“What’s the worst that could happen?” The smart viewer, upon hearing this phrase during a film, will cringe. This is always intended as a rhetorical query, yet the asking will invariably summon up the barrel-bottom worst-case scenario that the characters are doing all they can to avoid. This holds especially true if these characters are in a film wherein they’re practically inviting the worst upon themselves by Tampering in God’s Domain—a film like, say, Vincenzo Natali’s creepy-funny sci-fi shock show Splice. I fervently hope your average genetic researcher’s impetus for experimentation and advancement of knowledge is generally more complex and well-reasoned than a shrug and an utterance of “What’s the worst that could happen?” Initially, Clive Nicoli (Adrien Brody) and Elsa Kast (Sarah Polley) have a perfectly good reason for their boundary-expanding, species-scrambling work: They’re getting paid to do so by a large corporation that very much enjoys the beneficial proteins that have been isolated and harvested from their pet project, a pair of hybrid slug-like organisms cheekily named Fred and Ginger. But where Clive and Elsa want to continue working in this vein, discovering new things about genetic combinations, the company (represented, most of the time, by the reliably amusing David Hewlett) is fine with stopping and funneling all future effort into the pharmaceutical potential of Fred and Ginger. The strong-willed Elsa chafes against this and cooks up another creature on the sly, one with doses of human DNA; Clive, being stupid in love, goes along despite his strenuous objections. As the rapidly-evolving new being (dubbed “Dren” by its creators) becomes less bestial and more human, the worst gradually and inexorably happens.
The comparison is blatant—it’s even there in the character names—yet I’d feel remiss if I didn’t make it simply because it’s also correct. Splice drags the well-worn Frankenstein template into the age of gene therapy. This seems wholly appropriate as the film is itself a Frankenstein monster assembled from the influences of others. In the genetic stew that birthed this can be spotted, among others, a little of Larry Cohen’s It’s Alive, a good dollop of Eraserhead, and a whole heap of David Cronenberg (The Brood and The Fly). Yet, like the monster in Mary Shelley’s tale, Splice manages to transcend being a mere moribund patchwork of other people’s work. Natali respects his forbearers enough to not just filch bits and pieces. He’s after something larger: The primal way that metaphors can kick with boots under the cover of genre. Strip away the biological oddities and the narrative reveals itself as an emotionally tense piece about two stressed-out working parents and their offspring, whose hormonal and physical changes coupled with a desire to explore the world on her own terms stretch these relationships to the breaking point. The psychological push-pull pressure, the exhaustion, the way damaging traits can filter down and fuck up your kids the same way your parents fucked up you… it’s all there, plain as day. Brody and Polley are both invaluable in this regard, refusing as they do to play down to the material; Polley in particular delivers in a crucial role that leaves her both coddler and disciplinarian, rationalist and psychotic, abuser and abused, sympathetic and otherwise.
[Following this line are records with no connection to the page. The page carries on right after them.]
Definition d_main (s : dstage) : bool := match s with DInit | DRun _ _ => true | _ => false end.
Definition d_cs (s : dstage) : nat :=
  match s with CTest | CWant | CPass | CGot _ | CWrote | CSeen _ | CPrinted => 1 | _ => 0 end.
(** It has incremented; it has said so; it will signal. *)
Definition past (s : dstage) : bool :=
  match s with CWrote | CSeen _ | CPrinted | CSignal | CLeft | CDone => true | _ => false end.
Definition told (s : dstage) : bool := match s with CPrinted | CSignal | CLeft | CDone => true | _ => false end.
Definition will_signal (s : dstage) : bool := match s with CWrote | CSeen _ | CPrinted | CSignal => true | _ => false end.

(** What thread [j] knows of the counter. *)
Definition knows (j : nat) (s : dstage) (i : Z) : Prop :=
  match s with
  | CWant => i < Z.of_nat j
  | CPass => Z.of_nat j ≤ i
  | CGot x => x = i ∧ Z.of_nat j ≤ i
  | CWrote => i = Z.of_nat j + 1
  | CSeen v => v = Z.of_nat j + 1 ∧ i = Z.of_nat j + 1
  | CAsleep => (0 < j)%nat
  | _ => True
  end.

(** The messages of the first [m] threads. *)
Definition turns (m : nat) : list (nat * incremented) :=
  (λ k, (S k, Incremented k (Z.of_nat k + 1))) <$> seq 0 m.

Section inv.
Context (n : nat).

Definition turns_created (m : dstage) : nat := match m with DRun c _ => c | _ => 0 end.
Definition turns_joined (m : dstage) : nat := match m with DRun _ j => j | _ => 0 end.

(** Nothing failed, and nothing will. *)
Definition health (w : dworld) : bool * list bool := (d_aborted w, d_faults w).

Record cvinv (tr : list (nat * incremented)) (gs : list dghost) (w : dworld) : Prop := {
  di_len : length gs = S n;
  di_who : ∀ i id s, gs !! i = Some (id, s) → id = i ∧ d_main s = bool_decide (i = 0%nat);
  di_alive : health w = (false, []);
  di_created : ∀ m, gs !! 0%nat = Some (0%nat, m) →
    (∀ j, j ∈ d_created w ↔ (j < turns_created m)%nat) ∧ (turns_created m ≤ n)%nat;
  di_joined : ∀ m j, gs !! 0%nat = Some (0%nat, m) → (j < turns_joined m)%nat → gs !! S j = Some (S j, CDone);
  di_lock : gs !! 0%nat ≠ Some (0%nat, DInit) → total (λ g : dghost, d_cs g.2) gs = Nat.b2n (d_mu w);
  di_before : ∀ j s, gs !! S j = Some (S j, s) → s ≠ CBefore → j ∈ d_created w;
  di_exited : ∀ j, j ∈ d_exited w ↔ gs !! S j = Some (S j, CDone);
  di_count : 0 ≤ d_i w;
  di_past : ∀ j s, gs !! S j = Some (S j, s) → past s = true ↔ Z.of_nat j < d_i w;
  di_knows : ∀ j s, gs !! S j = Some (S j, s) → knows j s (d_i w);
  di_told : ∃ m, (m ≤ n)%nat ∧ tr = turns m ∧ ∀ j s, gs !! S j = Some (S j, s) → told s = true ↔ (j < m)%nat;
  di_sleep : ∀ j, j ∈ d_sleep w → gs !! S j = Some (S j, CAsleep);
  di_wake : n = 2%nat → ∀ j, j ∈ d_sleep w → d_i w < Z.of_nat j ∨
    ∃ i g, gs !! i = Some g ∧ will_signal g.2 = true
}.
When needed, Splice erupts, unhesitatingly, with a wicked, transgressive energy, splaying viscera and acrid throat-catching laughs in every direction.
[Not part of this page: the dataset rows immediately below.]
(* ===== verification/Explore.v ===== *)
(** * Programs with finitely many runs

    A checker that runs every interleaving of a closed process and tests every
    state of it, with the proof that its verdict holds: the process ends on
    every run, and all its reachable states pass.  It decides the small programs
    by computation. *)
From S2P Require Import Prelude Prog Pools PoolsTerm.

Section explore.
Context {E : Type → Type} {W L : Type} `{K : !Kernel E W} `{Lb : !Labelled E L}.
Implicit Types p q : pool E W L.

(** The state after a step of thread [i], if it can move. *)
Definition step_at (i : nat) p : option (pool E W L) :=
  match pool_threads p !! i with
  | Some t =>
      match step_thread t (pool_world p) with
      | Some (t', w') =>
          Some (Pool (<[i := t']> (pool_threads p)) w'
                  (pool_trace p ++ map (pair i) (step_label t (pool_world p))))
      | None => None
      end
  | None => None
  end.

(** All runs from [p] end within [n] steps, in states that pass [good] like all
    before them. *)
Fixpoint explore (n : nat) (good : pool E W L → bool) (p : pool E W L) : bool :=
  good p &&
  match n with
  | O => stuck p
  | S n => forallb (λ i, match step_at i p with Some q => explore n good q | None => true end)
             (seq 0 (length (pool_threads p)))
  end.

Lemma pool_step_at p q : pool_step p q → ∃ i, (i < length (pool_threads p))%nat ∧ step_at i p = Some q.
Proof.
  intros Hs. inversion Hs as [i ts t t' w w' tr Hi Ht]; subst. exists i.
  split; [by eapply lookup_lt_Some|]. unfold step_at. cbn. by rewrite Hi, Ht.
Qed.

Lemma explore_step n good p q : explore n good p = true → pool_step p q →
  ∃ m, n = S m ∧ explore m good q = true.
Proof.
  intros He Hs. destruct n as [|n]; cbn in He; apply andb_prop in He as [_ He].
  - inversion Hs as [i ts t t' w w' tr Hi Ht]; subst.
    pose proof (stuck_thread _ _ _ He Hi) as Hn. cbn in Hn. congruence.
  - exists n. split; [done|]. apply pool_step_at in Hs as (i & Hi & Hq).
    rewrite forallb_forall in He. specialize (He i). rewrite Hq in He. apply He, in_seq. lia.
Qed.

Lemma explore_good n good p : explore n good p = true → good p = true.
Proof. destruct n; cbn; by intros [? _]%andb_prop. Qed.

(** The checker is right. *)
Lemma explore_sound n good p : explore n good p = true →
  sn pool_step p ∧ ∀ q, reachable p q → good q = true.
Proof.
  intros He. split.
  - revert p He. induction n as [|n IH]; intros p He; constructor; intros q Hs;
      destruct (explore_step _ _ _ _ He Hs) as (m & [= <-] & Hm). by apply IH.
  - intros q Hr. revert n He. induction Hr as [p|p p1 q Hs _ IH]; intros n He; [by eapply explore_good|].
    destruct (explore_step _ _ _ _ He Hs) as (m & -> & Hm). by eapply IH.
Qed.
End explore.
(** One record marked under each code of [cs]. *)
Definition mark (q : string) (cs : list string) (cov : gmap string (list string))
  : gmap string (list string) :=
  foldl (λ cov c, alter (add_new q) c cov) cov cs.

(** Every requirement code is a key. *)
Definition covers (cov : gmap string (list string)) : Prop :=
  ∀ c, c ∈ Phase0.REQS → is_Some (cov !! c).

(** [enumerate(rows, start)] *)
Fixpoint enumerate {A} (start : nat) (l : list A) : list (nat * A) :=
  match l with
  | [] => []
  | x :: l' => (start, x) :: enumerate (S start) l'
  end.

(** What [coverage_from_rows] is expected to compute, said without loops
    and without the dictionary: the codes a row matches, the records that
    match a code in input order, and the ledger. *)
Module Phase0Spec.
Import Phase0.

Definition id_field_of (rows : list Row) : option string :=
    first_col ID_CANDS (default [] (keys <$> head rows)).
Definition txt_field_of (rows : list Row) : option string :=
    first_col TXT_CANDS (default [] (keys <$> head rows)).
Definition tag_fields_of (rows : list Row) : list string :=
    all_cols TAG_CANDS (default [] (keys <$> head rows)).

Section Fields.
Variables (id_field txt_field : option string) (tag_fields : list string).

    (** Codes reached through a tag token by [norm_cr]. *)
Definition tag_codes (row : Row) : list string :=
      omap norm_cr (elements (tags_of tag_fields row)).

    (** Letter codes: the letter itself is one of the tags. *)
Definition letter_codes (row : Row) : list string :=
      filter (λ letter, letter ∈ tags_of tag_fields row) LETTERS.

    (** Codes mentioned in the free text. *)
Definition text_codes (row : Row) : list string :=
      match txt_field with
      | Some tx => (λ g, "CR" +:+ Py.str_of_N (Py.int g))
                     <$> CR_RX.finditer (text_of tx row)
      | None => []
      end.

Definition row_codes (row : Row) : list string :=
      tag_codes row ++ letter_codes row ++ text_codes row.

    (** The ids of the records that match [c], in input order. *)
Definition hits (c : string) (start : nat) (rows : list Row) : list string :=
      (λ p, qid_of id_field p.1 p.2)
        <$> filter (λ p, c ∈ row_codes p.2) (enumerate start rows).
End Fields.

  (** The ids of the records that match [c], in input order, each record
      once per row. *)
Definition matching_ids (rows : list Row) (c : string) : list string :=
    hits (id_field_of rows) (txt_field_of rows) (tag_fields_of rows) c 1 rows.

Definition ids_for (rows : list Row) (c : string) : list string :=
    first_seen (matching_ids rows c).


Definition cov_spec (rows : list Row) : gmap string (list string) :=
    list_to_map ((λ c, (c, ids_for rows c)) <$> REQS).

  (** The coverage table, row by row. *)
Definition table_row (rows : list Row) (c : string) : CovRow :=
    let ids := ids_for rows c in
    {| Requirement := c;
       Covered := match ids with [] => "N" | _ => "Y" end;
       Count := length ids;
       QuestionIDs := Py.join ";" ids;
       ProposedAddIfGap :=
         match ids with [] => "ADD_" +:+ c +:+ "_QUESTION" | _ => "" end |}.

Definition coverage_file (rows : list Row) : string * File :=
    (COVERAGE_OUT, CoverageCsv (table_row rows <$> REQS)).
End Phase0Spec.

(** What [engine_cli.main] is expected to compute from the rows. *)
Module EngineSpec.
Import Engine.

Definition bump_entry (qid : string) (e : Entry) : Entry :=
    {| count := S (count e); ids := ids e ++ [qid] |}.

Definition extend (new : list string) (e : Entry) : Entry :=
    {| count := count e + length new; ids := ids e ++ new |}.

  (** Every requirement code is a key. *)
Definition covers (cov : gmap string Entry) : Prop :=
    ∀ r, r ∈ REQS → is_Some (cov !! r).

Section Cols.
Variables (idcol tagcol : string) (evcol : option string).

Definition id_cell (row : Row) : Cell := row_get row idcol (Some "").

Definition ev_cell (row : Row) : Cell :=
      match evcol with
      | Some c => row_get row c (Some "")
      | None => Some ""
      end.

Definition qid_of (row : Row) : string := Py.strip (default "" (id_cell row)).

Definition tags_of (row : Row) : gset string :=
      norm_tags (row_get row tagcol (Some "")).

Definition marked (row : Row) : Prop := "EVIDENCE_REQUIRED" ∈ tags_of row.

    (** Every cell the loop calls [strip] on is a string. *)
Definition complete (row : Row) : Prop :=
      id_cell row ≠ None ∧ (marked row → ev_cell row ≠ None).

    (** The evidence is absent, or empty once trimmed. *)
Definition blank (v : Cell) : Prop :=
      match v with
      | Some s => Py.strip s = ""
      | None => True
      end.

Definition is_gap (row : Row) : Prop := marked row ∧ blank (ev_cell row).

Global Instance marked_dec row : Decision (marked row).
    Proof. unfold marked. apply _. Defined.
Global Instance complete_dec row : Decision (complete row).
    Proof. unfold complete. apply _. Defined.
Global Instance blank_dec v : Decision (blank v).
    Proof. destruct v; simpl; apply _. Defined.
Global Instance is_gap_dec row : Decision (is_gap row).
    Proof. unfold is_gap. apply _. Defined.

Definition gap_entry (row : Row) : string * string :=
      (qid_of row, Py.join "," (Py.sorted (elements (tags_of row)))).

Definition gaps (rows : list Row) : list (string * string) :=
      gap_entry <$> filter is_gap rows.

    (** The ids of the rows tagged [r], in input order. *)
Definition ids_for (rows : list Row) (r : string) : list string :=
      qid_of <$> filter (λ row, r ∈ tags_of row) rows.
Yet while this is ingrained in the text, Natali smartly avoids the trap of making it the text itself. The metaphorical intent gives it gravity and potency, but Splice is foremost a vehicle for making the average viewer squirm in discomfort. The film is fairly low-key for much of its running time, a pot on a flame set to build a low rolling boil. And like any such pot, it can get messy when it finally boils over. When needed, Splice erupts, unhesitatingly, with a wicked, transgressive energy, splaying viscera and acrid throat-catching laughs in every direction. Natali throws the gauntlet down halfway through in a terrific scene where a product demonstration at a tech conference goes unexpectedly and gruesomely wrong for Brody and Polley, and from there he keeps Splice teetering with savage glee on the line between breakthrough and disaster. As Dren changes, she unveils new physical tricks as needed and becomes more recognizably human (and attractively feminine), and the film changes with her. The careful and controlled early stages become messy and unpredictable as emotion trumps logic, culminating in a couple taboo-busting encounters where sexuality is weaponized. The third act, finally, does devolve into a traditional monster-on-the-loose climactic rampage, yet even this cliched action-stravaganza is executed by Natali with a panache and tautness that avoids the stench of copout. Splice is smart, tight and ruthless, a rumination on parenthood and creation that explodes into an unforgiving sick joke. The worst, assuredly, will happen. Brace yourself.